25. The Gold Of The Gods
"What are you doing here?" demanded Craig, astonished.
"I couldn't wait for you to get back. I thought I'd do a little detective work on my own
account. I kept getting further and further away, knew you'd find me, anyhow. But I
didn't think you'd have a brute like that," he added, binding up his hand ruefully. "Is there
any trace of Inez?"
"Not yet. Why did you pick out this house?" asked Kennedy, still suspicious.
"I saw a light here, I thought," answered Lockwood frankly. "But as I approached, it went
out. Maybe I imagined it."
"Let us see."
Kennedy spoke a few words to the man with the dog. He slipped the leash, with a word
that we did not catch, and the dog bounded off, around the house, as she was accustomed
to do when out on duty with an officer in the city suburbs, circling about the backs of
houses as the man on the beat walked the street. She made noise enough about it, too,
tumbling over a tin pail that had been standing on the back porch steps.
Some one was in the house and was armed. In the darkness he had not been able to tell
whether an attack was being made or not, but had taken no chances. At any rate, now we
knew that he was desperate.
I thought of all the methods Kennedy had adopted to get into houses in which the inmates
were desperate. But always they had been about the city where he could call upon the
seemingly exhaustless store of apparatus in his laboratory. Here we were faced by the
proposition with nothing to rely on but our native wit and a couple of guns.
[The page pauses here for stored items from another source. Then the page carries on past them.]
(** * AROSICS global co-registration (arosics/CoReg.py): a shallow embedding

    The development follows the class [COREG] of [src/arosics/CoReg.py]:
    the Python helpers the module relies on (slices, [int()], [max]), the
    numpy array operations it calls, the error handler, the constructor
    steps that choose the matching grid and check the overlap, the
    phase-correlation engine with its validation loop, and the shift
    report with its inverted copy.

    Numbers.  Pixel sizes, spectrum cells and shifts are Python/numpy
    floats.  The code is written against the scalar interface [Numeric]
    below; it is instantiated with exact rationals ([Q], used where a
    statement needs the order of the numbers) and with binary64 floats
    ([PrimFloat], used to run the code where not-a-number matters).

    Collaborators.  FFTs, shapely geometry, GDAL rasters, the SSIM measure
    and the de-shifter are not part of the module; they enter as interfaces
    ([NumpyStats], [Geometry], [Pipeline]), with stand-ins in [Example] to
    run the code on concrete inputs. *)

From Stdlib Require Import ZArith QArith Qabs Qminmax Lia Lqa Bool.
From Stdlib Require Import Floats.PrimFloat Numbers.Cyclic.Int63.Uint63.
From stdpp Require Import gmap strings list.

Local Open Scope Z_scope.

(** ** Scalars *)

(** The scalar operations the module applies to floats. *)
Class Numeric (F : Type) := {
  of_Z : Z -> F;              (* an int literal or an int operand, coerced *)
  fadd : F -> F -> F;
  fsub : F -> F -> F;
  fmul : F -> F -> F;
  fdiv : F -> F -> F;
  fabs : F -> F;
  fgtb : F -> F -> bool;      (* a > b *)
  fltb : F -> F -> bool;      (* a < b *)
  fleb : F -> F -> bool;      (* a <= b *)
  feqb : F -> F -> bool       (* a == b *)
}.

(** What the statements about "the larger value" need from [>]. *)
Class NumericOrder (F : Type) `{Numeric F} : Prop := {
  fgtb_asym : forall a b : F, fgtb a b = true -> fgtb b a = false
}.

#[global] Instance Q_Numeric : Numeric Q := {
  of_Z := inject_Z;
  fadd := Qplus;
  fsub := Qminus;
  fmul := Qmult;
  fdiv := Qdiv;
  fabs := Qabs;
  fgtb := fun a b => negb (Qle_bool a b);
  fltb := fun a b => negb (Qle_bool b a);
  fleb := Qle_bool;
  feqb := Qeq_bool
}.

Definition float_of_Z (z : Z) : float :=
  match z with
  | Z0 => PrimFloat.of_uint63 0%uint63
  | Zpos _ => PrimFloat.of_uint63 (Uint63.of_Z z)
  | Zneg p => PrimFloat.opp (PrimFloat.of_uint63 (Uint63.of_Z (Zpos p)))
  end.

#[global] Instance float_Numeric : Numeric float := {
  of_Z := float_of_Z;
  fadd := PrimFloat.add;
  fsub := PrimFloat.sub;
  fmul := PrimFloat.mul;
  fdiv := PrimFloat.div;
  fabs := PrimFloat.abs;
  fgtb := fun a b => PrimFloat.ltb b a;
  fltb := PrimFloat.ltb;
  fleb := PrimFloat.leb;
  feqb := PrimFloat.eqb
}.

(** ** Python and numpy helpers *)

Module Py.

(** [int(x)] on a float: truncation toward zero.  The arguments in this
    module are halves of integers, which binary64 holds exactly. *)
Definition int (q : Q) : Z := Z.quot (Qnum q) (Z.pos (Qden q)).

(** [n / 2] on an int (true division). *)
Definition half (n : Z) : Q := n # 2.

(** [min(a, b)] on two numbers: the first unless the second is smaller. *)
Definition qmin (a b : Q) : Q := if Qle_bool a b then a else b.

(** A slice bound [i] of a sequence of length [n], as [slice.indices]
    normalises it: a negative bound counts from the end, and the result is
    clamped to [0, n]. *)
Definition slice_bound (n : nat) (i : Z) : nat :=
  if i <? 0 then Z.to_nat (Z.max 0 (i + Z.of_nat n))
  else Z.to_nat (Z.min i (Z.of_nat n)).

(** [l[start:stop]]. *)
Definition slice {A} (start stop : Z) (l : list A) : list A :=
  let lo := slice_bound (length l) start in
  let hi := slice_bound (length l) stop in
  take (hi - lo) (drop lo l).

(** [len(range(n)[start:stop])]. *)
Definition slice_len (start stop : Z) (n : nat) : nat :=
  (slice_bound n stop - slice_bound n start)%nat.

(** Does the position [i] lie in [start:stop] of a sequence of length [n]? *)
Definition in_slice (n : nat) (start stop : Z) (i : nat) : bool :=
  (slice_bound n start <=? i)%nat && (i <? slice_bound n stop)%nat.

(** [l[i]] with a possibly negative index; [None] is [IndexError]. *)
Definition getitem {A} (l : list A) (i : Z) : option A :=
  if i <? 0 then
    (if 0 <=? i + Z.of_nat (length l) then l !! Z.to_nat (i + Z.of_nat (length l)) else None)
  else l !! Z.to_nat i.

(** [max(l)] / [min(l, key=...)] on a non-empty list: the first extremal
    element, replaced only by a strictly better one. *)
Definition max_by {A} (gt : A -> A -> bool) (l : list A) : option A :=
  match l with
  | [] => None
  | x :: t => Some (fold_left (fun best y => if gt y best then y else best) t x)
  end.

Definition min_key (key : Z -> Z) (l : list Z) : option Z :=
  max_by (fun y best => key y <? key best) l.

(** [max([a, b])]. *)
Definition max2 {A} (gt : A -> A -> bool) (a b : A) : A := if gt b a then b else a.

End Py.

(** ** numpy arrays *)

Section Arrays.
Context {F : Type} `{Numeric F}.

(** A two-dimensional array: its rows, and its column count (numpy keeps
    the column count of an array without rows). *)
Record ndarray := mk_ndarray { data : list (list F); width : nat }.

Definition wf_array (a : ndarray) : Prop :=
  Forall (fun row => length row = width a) (data a).

Definition height (a : ndarray) : nat := length (data a).

(** [a.shape], as (rows, columns). *)
Definition shape (a : ndarray) : Z * Z := (Z.of_nat (height a), Z.of_nat (width a)).

(** [a[r, c]] for in-range, non-negative positions. *)
Definition cell (a : ndarray) (r c : nat) : option F :=
  row ← data a !! r; row !! c.

(** [a[y0:y1, x0:x1]]. *)
Definition getslice2d (a : ndarray) (y0 y1 x0 x1 : Z) : ndarray :=
  {| data := Py.slice x0 x1 <$> Py.slice y0 y1 (data a);
     width := Py.slice_len x0 x1 (width a) |}.

(** [a[y0:y1, x0:x1] = v], in place: the array after the assignment. *)
Definition setslice2d (a : ndarray) (y0 y1 x0 x1 : Z) (v : F) : ndarray :=
  {| data := imap (fun r row =>
               if Py.in_slice (height a) y0 y1 r
               then imap (fun c x => if Py.in_slice (length row) x0 x1 c then v else x) row
               else row) (data a);
     width := width a |}.

(** [a.flatten()], row-major. *)
Definition flatten (a : ndarray) : list F := concat (data a).

(** [np.argmax] of a flat sequence: the first position of the maximum;
    [None] on an empty sequence ([ValueError]).  Stated for sequences
    without not-a-number cells. *)
Fixpoint argmax_from (l : list F) (i : nat) (best : F) (besti : nat) : nat :=
  match l with
  | [] => besti
  | x :: t => if fgtb x best then argmax_from t (S i) x i else argmax_from t (S i) best besti
  end.

Definition np_argmax (l : list F) : option nat :=
  match l with
  | [] => None
  | x :: t => Some (argmax_from t 1 x 0)
  end.

(** [np.max(a)]. *)
Definition np_max (a : ndarray) : option F := Py.max_by fgtb (flatten a).

(** [np.unravel_index(i, a.shape)]. *)
Definition unravel_index (i : nat) (a : ndarray) : nat * nat :=
  (i / width a, i mod width a)%nat.

End Arrays.
Arguments ndarray F : clear implicits.

(** ** Errors *)

(** The exceptions the modelled code raises, by type and message. *)
Inductive assertion : Type :=
  | ProjectionsNotEqual      (* 'Input projections are not equal. ...' *)
  | NoSpatialOverlap         (* 'The input images have no spatial overlap.' *)
  | OverlapCoversTooFewPixels(* 'Overlap area covers only %s pixels. ...' *)
  | WindowsNotContained      (* the two [within_equal] checks of the planner *)
  | AreaNotWithinArray       (* 'Requested area is not completely within the input array for %s.' *)
  | WindowShapesDiffer.      (* 'The reference and the target image must have the same dimensions.' *)

Inductive runtime_msg : Type :=
  | ShrinkingNotPossible     (* 'Matching window in target image is larger than overlap area ...' *)
  | InsufficientGrayValues   (* 'One of the input images does not have sufficient gray value information ...' *)
  | BadWindowOutput          (* 'Catched a possible ProgrammingError at window position ...' *)
  | MatchingWindowTooSmall   (* 'The matching window became too small for calculating a reliable match. ...' *)
  | ScpsTooSmall             (* 'Shifted cross power spectrum became too small ...' *)
  | NoMatchFound             (* 'No match found in the given window.' *)
  | ShiftTooLarge.           (* 'The calculated shift (X: %s px / Y: %s px) is recognized as too large ...' *)

Inductive error : Type :=
  | AssertionError (a : assertion)
  | RuntimeError (m : runtime_msg)
  | ValueError               (* np.argmax of an empty array *)
  | IndexError               (* an index out of range *)
  | KeyError                 (* a missing dict key *)
  | TypeError                (* arithmetic on None, subscript of a non-container *)
  | AttributeError.          (* an attribute of None *)

(** The error kinds of the specification (its section 7). *)
Inductive error_kind : Type :=
  | KInsufficientOverlap | KUnequalProjections | KWindowTooSmall | KShrinkageDeadlock
  | KNoMatchFound | KShiftTooLarge | KWindowMismatch.

Definition kind_of (e : error) : option error_kind :=
  match e with
  | AssertionError ProjectionsNotEqual => Some KUnequalProjections
  | AssertionError NoSpatialOverlap => Some KInsufficientOverlap
  | AssertionError OverlapCoversTooFewPixels => Some KInsufficientOverlap
  | AssertionError WindowShapesDiffer => Some KWindowMismatch
  | RuntimeError ShrinkingNotPossible => Some KShrinkageDeadlock
  | RuntimeError InsufficientGrayValues => Some KWindowTooSmall
  | RuntimeError BadWindowOutput => Some KWindowMismatch
  | RuntimeError MatchingWindowTooSmall => Some KWindowTooSmall
  | RuntimeError ScpsTooSmall => Some KWindowTooSmall
  | RuntimeError NoMatchFound => Some KNoMatchFound
  | RuntimeError ShiftTooLarge => Some KShiftTooLarge
  | _ => None
  end.

(** ** The COREG object *)

Inductive imID : Type := Ref | Shift.      (* 'ref' / 'shift' *)

Definition imID_eqb (a b : imID) : bool :=
  match a, b with Ref, Ref | Shift, Shift => true | _, _ => false end.

(** The constructor arguments the modelled code reads. *)
Record params := {
  ignErr : bool;               (* ignore_errors *)
  max_iter : Z;
  max_shift : Z;
  bin_ws : bool;               (* binary_ws *)
  force_quadratic_win : bool
}.

Section CoregData.
(** [F]: the floats; [polygon]: shapely polygons, an opaque type. *)
Context {F : Type} {polygon : Type}.

(** [GeoArray_CoReg]: the attributes of an input image the module reads. *)
Record raster := {
  prj : string;
  gt : F * F * F * F * F * F;
  xgsd : F;
  ygsd : F;
  poly : polygon
}.

(** [matchWin] / [otherWin]: the window data and the image it was read from. *)
Record window := { arr : ndarray F; win_imID : imID }.

(** The outcome of the two subset reads of [_get_image_windows_to_match]:
    the assertion on the requested area fails for the matching window, or
    for the other window (the matching window is set by then), or both
    windows are read. *)
Inductive windows_read : Type :=
  | MatchAreaOutside
  | OtherAreaOutside (mw : window)
  | WindowsRead (mw ow : window).

(** An ENVI map info list: numbers (also as numeric strings, which
    [float()] reads back exactly) and names. *)
Inductive mi : Type := MiNum (x : F) | MiStr (s : string).

(** Python values held by the shift report.  Lists and tuples are values
    here (the module assigns into fresh copies only); dicts are objects on
    the heap and are held by reference. *)
Definition loc := positive.

Inductive pyval : Type :=
  | VNone
  | VBool (b : bool)
  | VNum (x : F)
  | VStr (s : string)
  | VMapInfo (m : list mi)
  | VGt (g : F * F * F * F * F * F)
  | VGrid (g : list (list F))
  | VRef (l : loc).

Local Abbreviation pydict := (gmap string pyval).

(** The attributes of a [COREG] instance the modelled code reads or writes.
    [validate_calls] is a ghost counter of the calls of
    [_validate_integer_shifts]; [heap] holds the dict objects reachable from
    [_coreg_info]. *)
Record COREG := {
  cfg : params;
  ref : raster;
  shift : raster;
  grid2use : imID;
  overlap_poly : option polygon;
  overlap_percentage : option F;
  overlap_area : option F;
  imfft_gsd : option F;
  matchWin : option window;
  otherWin : option window;
  fftw_win_size_YX : option (Z * Z);
  x_shift_px : option F;
  y_shift_px : option F;
  x_shift_map : option F;
  y_shift_map : option F;
  updated_map_info : option (list mi);
  shift_reliability : option F;
  tracked_errors : list error;
  success : option bool;
  _coreg_info : option loc;
  heap : gmap loc pydict;
  validate_calls : nat
}.

Definition set_grid2use (g : imID) (s : COREG) : COREG :=
  {| cfg := cfg s;
     ref := ref s;
     shift := shift s;
     grid2use := g;
     overlap_poly := overlap_poly s;
     overlap_percentage := overlap_percentage s;
     overlap_area := overlap_area s;
     imfft_gsd := imfft_gsd s;
     matchWin := matchWin s;
     otherWin := otherWin s;
     fftw_win_size_YX := fftw_win_size_YX s;
     x_shift_px := x_shift_px s;
     y_shift_px := y_shift_px s;
     x_shift_map := x_shift_map s;
     y_shift_map := y_shift_map s;
     updated_map_info := updated_map_info s;
     shift_reliability := shift_reliability s;
     tracked_errors := tracked_errors s;
     success := success s;
     _coreg_info := _coreg_info s;
     heap := heap s;
     validate_calls := validate_calls s |}.
(** * ThorLog: a leveled logging engine and its ESP-IDF print adapter

    A shallow embedding of [thorlog.h] (class [ThorLogging]) and of
    [thorlog_espidf.h] (class [EspIdfPrint]), followed by the properties of
    the severity gate, the decoration pipeline, the format interpreter and
    the numeric conversions.

    Conventions of the embedding.
    - C integers are [Z]; conversions between integer types are written out
      as reductions modulo a power of two ([to_unsigned], [to_signed]).
      [int] and [unsigned int] have 32 bits, [char] has 8; the width of
      [long], [unsigned long] and of pointers is [long_bits], a field of the
      class [Platform] (32 on the ESP32 family, 64 on an LP64 host).
    - A C string is a [string]: the end of the value stands for the
      terminating NUL.  Should the value hold a NUL, the scan stops there as
      the C++ loop does.  A [const char*] that may be null is an
      [option string].
    - The engine talks to its sink through the abstract class [ThorPrint];
      a run of the engine is described by the list of calls it makes on the
      sink and of the hook functions it invokes (type [event]), in order.
      What a hook does once it is invoked is the hook's own: the event
      records the invocation and its two arguments.
    - A member function of [ThorLogging] is a computation [M A]: it reads and
      may update the object [this], appends events, and either returns or
      stops on a [fault] where the C++ has undefined behaviour (a null sink
      that is dereferenced, a variadic argument that is missing or of the
      wrong class, a read outside the level table). *)

From Stdlib Require Import ZArith List String Ascii Bool Lia.
Import ListNotations.

Local Open Scope string_scope.
Local Open Scope list_scope.
Local Open Scope Z_scope.

Local Infix "+:+" := String.append (at level 60, right associativity).

(** ** Constants of thorlog.h *)

Definition THORLOG_DEC : Z := 10.
Definition THORLOG_HEX : Z := 16.
Definition THORLOG_BIN : Z := 2.

Definition THORLOG_LEVEL_SILENT  : Z := 0.
Definition THORLOG_LEVEL_FATAL   : Z := 1.
Definition THORLOG_LEVEL_ERROR   : Z := 2.
Definition THORLOG_LEVEL_WARNING : Z := 3.
Definition THORLOG_LEVEL_INFO    : Z := 4.
Definition THORLOG_LEVEL_NOTICE  : Z := 4.
Definition THORLOG_LEVEL_TRACE   : Z := 5.
Definition THORLOG_LEVEL_VERBOSE : Z := 6.

Definition char_CR : ascii := "013"%char.
Definition char_LF : ascii := "010"%char.
Definition char_NUL : ascii := "000"%char.

Definition THORLOG_CR : string := String char_CR "".
Definition THORLOG_LF : string := String char_LF "".
Definition THORLOG_NL : string := String char_CR (String char_LF "").

(** [template<typename T> T thorlog_constrain(T val, T min, T max)], at [int]. *)
Definition thorlog_constrain (val min max : Z) : Z :=
  if val <? min then min else (if val >? max then max else val).

(** ** Machine integers *)

Class Platform : Type := { long_bits : Z }.

Definition int_bits : Z := 32.
Definition char_bits : Z := 8.

Definition to_unsigned (w v : Z) : Z := v mod 2 ^ w.

Definition to_signed (w v : Z) : Z :=
  let u := v mod 2 ^ w in
  if u <? 2 ^ (w - 1) then u else u - 2 ^ w.

(** [static_cast<char>(c)]: the low byte, as a character. *)
Definition char_of_int (c : Z) : ascii :=
  ascii_of_N (Z.to_N (to_unsigned char_bits c)).

(** A [double] is carried as its 64-bit pattern; the engine only passes it on. *)
Definition double : Type := Z.

(** ** The sink interface [ThorPrint]

    One constructor per pure virtual member; all seven are called [print]
    in the C++ and are told apart by the argument type. *)
Inductive ThorPrint_call : Type :=
| print_char (c : ascii)
| print_str (str : option string)
| print_int (num base : Z)
| print_uint (num base : Z)
| print_long (num base : Z)
| print_ulong (num base : Z)
| print_double (num : double).

(** A [ThorPrint*] that is not null names a sink object; a [printfunction]
    that is not null names a hook function. *)
Definition sink_ref : Type := nat.
Definition hook_ref : Type := nat.

Inductive event : Type :=
| Call (sink : sink_ref) (c : ThorPrint_call)
| Invoke (f : hook_ref) (output : option sink_ref) (level : Z).

Definition events : Type := list event.

(** ** The engine state: the fields of [ThorLogging] *)

Record ThorLogging : Type := mkThorLogging {
  _level : Z;
  _showLevel : bool;
  _logOutput : option sink_ref;
  _prefix : option hook_ref;
  _suffix : option hook_ref
}.

(** The default constructor. *)
Definition ThorLogging_new : ThorLogging :=
  {| _level := THORLOG_LEVEL_SILENT;
     _showLevel := true;
     _logOutput := None;
     _prefix := None;
     _suffix := None |}.

(** ** Member functions as computations over [this] *)

Inductive fault : Type :=
| NullSink
| BadVaArg
| TagOutOfBounds.

Inductive res (A : Type) : Type :=
| Ok (a : A)
| Fault (f : fault).
Arguments Ok {A} a.
Arguments Fault {A} f.

Definition M (A : Type) : Type := ThorLogging -> res (A * ThorLogging * events).

Definition ret {A : Type} (a : A) : M A :=
  fun this => Ok (a, this, []).

Definition bind {A B : Type} (m : M A) (k : A -> M B) : M B :=
  fun this =>
    match m this with
    | Ok (a, this1, t1) =>
        match k a this1 with
        | Ok (b, this2, t2) => Ok (b, this2, t1 ++ t2)
        | Fault f => Fault f
        end
    | Fault f => Fault f
    end.

Notation "x <- m ;; k" := (bind m (fun x => k))
  (at level 61, m at next level, right associativity).
Notation "' pat <- m ;; k" := (bind m (fun x => match x with pat => k end))
  (at level 61, pat pattern, m at next level, right associativity).
Notation "m ;; k" := (bind m (fun _ => k))
  (at level 61, right associativity).

Definition get {A : Type} (field : ThorLogging -> A) : M A :=
  fun this => Ok (field this, this, []).

Definition put (this' : ThorLogging) : M unit :=
  fun _ => Ok (tt, this', []).

Definition lift {A : Type} (r : res A) : M A :=
  fun this => match r with Ok a => Ok (a, this, []) | Fault f => Fault f end.

Definition when (b : bool) (m : M unit) : M unit :=
  if b then m else ret tt.

(** [_logOutput->print(...)]: a call through the stored sink pointer. *)
Definition sink (c : ThorPrint_call) : M unit :=
  fun this =>
    match _logOutput this with
    | Some p => Ok (tt, this, [Call p c])
    | None => Fault NullSink
    end.

(** [f(_logOutput, level)]: a call of a hook, which is handed the sink
    pointer (null or not) and the level. *)
Definition invoke (f : hook_ref) (level : Z) : M unit :=
  fun this => Ok (tt, this, [Invoke f (_logOutput this) level]).

(** *** Configuration *)

Definition begin (level : Z) (output : option sink_ref) (showLevel : bool) : M unit :=
  this <- get id ;;
  put {| _level := thorlog_constrain level THORLOG_LEVEL_SILENT THORLOG_LEVEL_VERBOSE;
         _showLevel := showLevel;
         _logOutput := output;
         _prefix := _prefix this;
         _suffix := _suffix this |}.

Definition setLevel (level : Z) : M unit :=
  this <- get id ;;
  put {| _level := thorlog_constrain level THORLOG_LEVEL_SILENT THORLOG_LEVEL_VERBOSE;
         _showLevel := _showLevel this;
         _logOutput := _logOutput this;
         _prefix := _prefix this;
         _suffix := _suffix this |}.

Definition getLevel : M Z := get _level.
Besides, I did not know whether to count on Lockwood as an ally or not. My estimation
of him had been rising and falling like the barometer in a summer shower. I had been
convinced that he was against us. But his manner and plausibility now equally convinced
me that I had been mistaken. I felt that it would take some supreme action on his part to
settle the question. That crisis was coming now.
I think all of us would willingly have pushed Alfonso forward. But the relations of the de
Moches with Whitney had been so close that I no more trusted him than I did Lockwood.
And if I could not make out Lockwood, a man at least of our own race and education,
how could I expect to fathom Alfonso?